The answer must consist solely of the line that contains "(** A fork of" and all subsequent lines of the data, each reproduced exactly.
#### Source material ####
(** C38. The LSM socket_connect hook never denies in the live regime, whatever the
    policy and the address: it reads the address it decides on with a user-memory
    read of its own stack, which fails. *)
Theorem socket_connect_never_denies `{!EnvOk E} a s :
  active s = true -> (run_hook (E_socket_connect a) E s).1 = 0.
Proof.
  intros Ha. cbn [run_hook]. unfold Enforcer.enforce_socket_connect.
  destruct (enforce_gate_cases E s) as [(_ & _ & Hg)|[(_ & _ & Hg)|(_ & Hg)]];
    erewrite run_bind by apply Hg; [|done|done]. cbn [negb].
  erewrite run_bind by apply enforcement_live_run. rewrite active_after_ensure, Ha. cbn [negb].
  pose proof (enforce_connect_zero a (after_ensure E s)) as Hz.
  unfold mbind, prog_bind at 1. rewrite Hz. done.
Qed.
End lsm.

(** ** Tags *)

(** A fork of a tagged process tags the child before it runs. *)
Lemma tag_then_output E (child : Z) (e : env -> list Z) s :
  map_update_ok E M_tagged_pids = true ->
  is_tagged child (state_of (_ ← Enroll.tag_pid child; e ← ask e;
                             _ ← Enroll.ringbuf_output e; mret (A := Z) 0) E s).
Proof.
  intros Hok. rewrite state_of_bind, state_of_bind. set (st := state_of _ E s).
  change (state_of (ask e) E st) with st. rewrite state_of_bind.
  destruct (ringbuf_output_run E (ret_of (ask e) E st) st) as [rc Hrc].
  destruct (output_frame E (ret_of (ask e) E st) st) as (_ & ev & dr & Hen).
  unfold state_of at 2. rewrite Hrc. unfold is_tagged, state_of. cbn [snd mret prog_ret].
  rewrite Hen. cbn. rewrite Hok. unfold hash_update. rewrite lookup_insert_eq. by eexists.
Qed.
####
## Response for this exercise
(** A fork of a tagged process tags the child before it runs. *)
Lemma tag_then_output E (child : Z) (e : env -> list Z) s :
  map_update_ok E M_tagged_pids = true ->
  is_tagged child (state_of (_ ← Enroll.tag_pid child; e ← ask e;
                             _ ← Enroll.ringbuf_output e; mret (A := Z) 0) E s).
Proof.
  intros Hok. rewrite state_of_bind, state_of_bind. set (st := state_of _ E s).
  change (state_of (ask e) E st) with st. rewrite state_of_bind.
  destruct (ringbuf_output_run E (ret_of (ask e) E st) st) as [rc Hrc].
  destruct (output_frame E (ret_of (ask e) E st) st) as (_ & ev & dr & Hen).
  unfold state_of at 2. rewrite Hrc. unfold is_tagged, state_of. cbn [snd mret prog_ret].
  rewrite Hen. cbn. rewrite Hok. unfold hash_update. rewrite lookup_insert_eq. by eexists.
Qed.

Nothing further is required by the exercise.